A importância do investimento no turismo sustentável no Brasil
Enviada em 05/09/2021
Em “Ensaio sobre a Cegueira”, o escritor português José Saramago desenvolve uma narrativa trágica centrada na crítica ao estado de irreflexão da sociedade pós-moderna, por intermédio de uma epifânica cegueira que acomete os indivíduos do meio social. Ao considerar tal sintoma para fundamentar a discussão sobre o turismo sustentável no Brasil, vê-se que o corpo social hodierno desenvolveu uma cegueira moral ao negligenciar a importância de incentivar essa ação. Nesse sentido, cabe analisar de que forma a valorização da cultura e do meio ambiente é importante, bem como esclarecer a necessidade de educação sustentável no país.

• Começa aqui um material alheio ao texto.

(* ===== verification/Config.v ===== *)
(** * The guest's uname (plugin/configuration.c) *)

From coqutil Require Import Byte.
From S2P Require Import Prelude GuestMem LinuxX86 ListH Text Tasks.

(** ** plugin/symbol-x86_64.h: nsproxy and uts_namespace *)

Definition TASK_NSPROXY_OFFSET : Z := 1424.
Definition NSPROXY_UTS_NS_OFFSET : Z := 8.
Definition UTS_NAMESPACE_NAME : Z := 4.
Definition __NEW_UTS_LEN_JUMP : Z := 65.

(** ** plugin/configuration.h *)

Definition HOSTNAME_LEN : nat := 65.

Record hostname_stat := Hostname {
  sysname : list byte; nodename : list byte; release : list byte;
  version : list byte; machine : list byte; domainname : list byte
}.

(** ** plugin/configuration.c *)

(** The address of the uts_namespace's new_utsname, as a host offset. *)
Definition new_name (m : ram) : res Z :=
  let init_task_base := virt_to_phys INIT_TASK_GVA in
  nsproxy_gva ← ld64 m (init_task_base + TASK_NSPROXY_OFFSET);
  let nsproxy_hva := virt_to_phys nsproxy_gva in
  uts_namespace_gva ← ld64 m (nsproxy_hva + NSPROXY_UTS_NS_OFFSET);
  let new_name_gva := u64 (uts_namespace_gva + UTS_NAMESPACE_NAME) in
  Ok (virt_to_phys new_name_gva).

Definition read_hostname (m : ram) : res hostname_stat :=
  new_name_hva ← new_name m;
  s0 ← sprintf_s HOSTNAME_LEN m new_name_hva;
  s1 ← sprintf_s HOSTNAME_LEN m (new_name_hva + __NEW_UTS_LEN_JUMP);
  s2 ← sprintf_s HOSTNAME_LEN m (new_name_hva + 2 * __NEW_UTS_LEN_JUMP);
  s3 ← sprintf_s HOSTNAME_LEN m (new_name_hva + 3 * __NEW_UTS_LEN_JUMP);
  s4 ← sprintf_s HOSTNAME_LEN m (new_name_hva + 4 * __NEW_UTS_LEN_JUMP);
  s5 ← sprintf_s HOSTNAME_LEN m (new_name_hva + 5 * __NEW_UTS_LEN_JUMP);
  Ok (Hostname s0 s1 s2 s3 s4 s5).

(** [get_hostname(mem, stat)]: the contents of [*stat] afterwards, [None]
    when the function returned early and left it unassigned. *)
Definition get_hostname (fuel : nat) (m : ram) : st (heap task) (option hostname_stat) :=
  cr3 ← borrow_cr3 fuel m;
  if cr3 =? 0x0 then mret None
  else s ← lift_res (read_hostname m); mret (Some s).

Definition hostname_text (s : hostname_stat) : string :=
  "sysname    : " +:+ fmt_s (sysname s) +:+ nl +:+ "nodename   : " +:+ fmt_s (nodename s) +:+ nl
  +:+ "release    : " +:+ fmt_s (release s) +:+ nl +:+ "version    : " +:+ fmt_s (version s) +:+ nl
  +:+ "machine    : " +:+ fmt_s (machine s) +:+ nl +:+ "domainname : " +:+ fmt_s (domainname s) +:+ nl.

(** The local variable [stat] of the caller is not initialised. *)
Definition print_hostname (fuel : nat) (m : ram) : st (heap task) string :=
  r ← get_hostname fuel m;
  match r with
  | None => lift_res (Err Uninitialized)
  | Some s => mret (hostname_text s)
  end.

(** ** The guest's new_utsname *)

(** The six 65-byte fields at guest virtual address [gva], each holding a
    terminated string. *)
Record utsname_at (m : ram) (gva : Z) (s : hostname_stat) : Prop := {
  uts_0 : has_cstr m (virt_to_phys gva) (sysname s);
  uts_1 : has_cstr m (virt_to_phys gva + 65) (nodename s);
  uts_2 : has_cstr m (virt_to_phys gva + 130) (release s);
  uts_3 : has_cstr m (virt_to_phys gva + 195) (version s);
  uts_4 : has_cstr m (virt_to_phys gva + 260) (machine s);
  uts_5 : has_cstr m (virt_to_phys gva + 325) (domainname s);
  uts_len : Forall (fun f => length f < 65)%nat
    [sysname s; nodename s; release s; version s; machine s; domainname s]
}.

(** init_task's UTS namespace. *)
Definition init_utsname (m : ram) (s : hostname_stat) : Prop :=
  exists nsproxy uts, ld64 m (virt_to_phys INIT_TASK_GVA + TASK_NSPROXY_OFFSET) = Ok nsproxy /\
    ld64 m (virt_to_phys nsproxy + NSPROXY_UTS_NS_OFFSET) = Ok uts /\
    utsname_at m (u64 (uts + UTS_NAMESPACE_NAME)) s.

(** ** Properties *)

Lemma read_hostname_ok m s : init_utsname m s -> read_hostname m = Ok s.
Proof.
  intros (ns & uts & Hns & Huts & [H0 H1 H2 H3 H4 H5 Hlen]).
  unfold read_hostname, new_name. rewrite Hns, bind_Ok, Huts, !bind_Ok.
  rewrite !Forall_cons in Hlen. destruct Hlen as (? & ? & ? & ? & ? & ? & _).
  unfold sprintf_s, HOSTNAME_LEN, __NEW_UTS_LEN_JUMP.
  rewrite (cstring_ok _ _ _ _ _ H0), bind_Ok, (cstring_ok _ _ _ _ _ H1), bind_Ok by done.
  change (2 * 65) with 130. rewrite (cstring_ok _ _ _ _ _ H2), bind_Ok by done.
  change (3 * 65) with 195. rewrite (cstring_ok _ _ _ _ _ H3), bind_Ok by done.
  change (4 * 65) with 260. rewrite (cstring_ok _ _ _ _ _ H4), bind_Ok by done.
  change (5 * 65) with 325. rewrite (cstring_ok _ _ _ _ _ H5), bind_Ok by done.
  by destruct s.
Qed.

(** ** Claims *)

(** The [hostname] command prints the six fields of init_task's
    new_utsname when some task has a page directory; when every task is a
    kernel thread, [get_hostname] returns without assigning the structure
    and the command prints uninitialised memory. *)
Theorem print_hostname_correct m ts s fuel h :
  task_ring m ts -> hwf h -> (length ts < fuel)%nat -> init_utsname m s ->
  (first_cr3 ts <> 0 -> exists h', print_hostname fuel m h = Ok (hostname_text s, h')) /\
  (first_cr3 ts = 0 -> print_hostname fuel m h = Err Uninitialized).
Proof.
  intros Hring Hw Hlen Hs. destruct (borrow_cr3_spec m ts fuel h Hring Hw Hlen) as (h1 & Hb & _).
  split; intros Hc.
  - exists h1. unfold print_hostname, get_hostname. erewrite st_bind_Ok.
    2: { rewrite (st_bind_Ok _ _ _ _ _ Hb), (proj2 (Z.eqb_neq _ _) Hc).
         cbv beta iota. rewrite (st_bind_Ok _ _ _ s h1) by (by apply lift_res_Ok, read_hostname_ok).
         reflexivity. }
    reflexivity.
  - unfold print_hostname, get_hostname. erewrite st_bind_Ok.
    2: { rewrite (st_bind_Ok _ _ _ _ _ Hb), Hc. reflexivity. }
    reflexivity.
Qed.

(** ** Examples *)

Definition demo_uts_ram : ram := Ram (ram_size demo_task_ram) (ram_data (ram_of 0 [
  (demo_swapper + 1424, word64 0xffff880000c00000); (0xc00008, word64 0xffff880000d00000);
  (0xd00004, cstr "Linux"); (0xd00004 + 65, cstr "guest"); (0xd00004 + 130, cstr "3.11.0");
  (0xd00004 + 195, cstr "#1 SMP"); (0xd00004 + 260, cstr "x86_64"); (0xd00004 + 325, cstr "(none)")])
  ∪ ram_data demo_task_ram).
Definition demo_hostname : hostname_stat :=
  Hostname (String.list_byte_of_string "Linux") (String.list_byte_of_string "guest")
    (String.list_byte_of_string "3.11.0") (String.list_byte_of_string "#1 SMP")
    (String.list_byte_of_string "x86_64") (String.list_byte_of_string "(none)").

Lemma demo_uts_tasks : task_ring demo_uts_ram demo_tasks.
Proof.
  exists (Task 0 (String.list_byte_of_string "swapper/0") 0), demo_init_gva,
    [Task 1 (String.list_byte_of_string "init") 0xffff880000300000].
  split_and!; [done|apply read_task_iff; vm_compute; reflexivity
    |apply next_task_iff; vm_compute; reflexivity|].
  eapply path_step with (gva' := INIT_TASK_GVA);
    [done|apply read_task_iff; vm_compute; reflexivity
    |apply next_task_iff; vm_compute; reflexivity|constructor].
Qed.

Lemma print_hostname_correct_witness :
  exists h', print_hostname 5 demo_uts_ram empty_heap = Ok (hostname_text demo_hostname, h').
Proof.
  apply (print_hostname_correct demo_uts_ram demo_tasks demo_hostname 5 empty_heap);
    [exact demo_uts_tasks|exact empty_heap_wf|cbn; lia| |vm_compute; discriminate].
  exists 0xffff880000c00000, 0xffff880000d00000.
  split; [vm_compute; reflexivity|]. split; [vm_compute; reflexivity|].
  split; [apply (cstring_sound OutOfFuel 65); vm_compute; reflexivity..|].
  repeat constructor; vm_compute; lia.
Defined.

A priori, é preciso reconhecer que, para satisfazer as necessidades do presente sem comprometer as gerações futuras, é necessário um turismo sustentável. Nessa perspactiva, atesta-se a percepção de Saramago, na medida em que a sociedade desenvolveu uma cegueira moral ao não refletir sobre a importância de valorizar esse turismo. Há evidentemente, a partir dessa não valorização, o descaso de parte da população com as questões ambientais, como descarte adequado de resíduos, e sociais, como a preservação da cultura local. Dessa forma, vê-se a necessidade de um maior incentivo e um maior investimento dessa prática, visando à responsabilidade sustentável.
Outrossim, é válido ressaltar que, no Brasil, a educação sustentável, que é fundamental para o incentivo desse turismo, não é devidamente implementada nas escolas. Sob essa ótica, ganha voz a percepção do sociólogo polonês Zygmunt Bauman, na obra “O mal estar da pós-modernidade”, ao discorrer sobre as chamadas “instituições zumbis”, organismos sociais que, embora importantes, perderam, com o tempo, a forma. À luz dessa ideia, torna-se notório que o Estado tornou-se uma instituição zumbi, visto que não investiu de forma eficaz em educação sustentável para formar crianças e adolescentes conscientes acerca de atitudes econômicas, sociais e ambientais para o convívio social . Logo, vê-se que, sem a orientação necessária, há a persistência de um turismo não responsável.
Diante disso, é preciso concentrar esforços em solucionar esse impasse. Inicialmente, cabe ao Governo Federal a tarefa de popularizar campanhas de incentivo a esse tipo de turismo, por meio de exibição em TV, rádios e, principalmente, redes sociais, com o objetivo de garantir uma ampla responsabilidade sustentável. De modo complementar, o Ministério da Educação, órgão responsável pela formação dos cidadãos, deve investir em educação sustentável em todo o território nacional, a partir de seminários, palestras e rodas de conversas com profissionais especializados, visando formar cidadãos com consciência sustentável. Espera-se que, com ações desse tipo, finde-se a cegueira da razão no Brasil.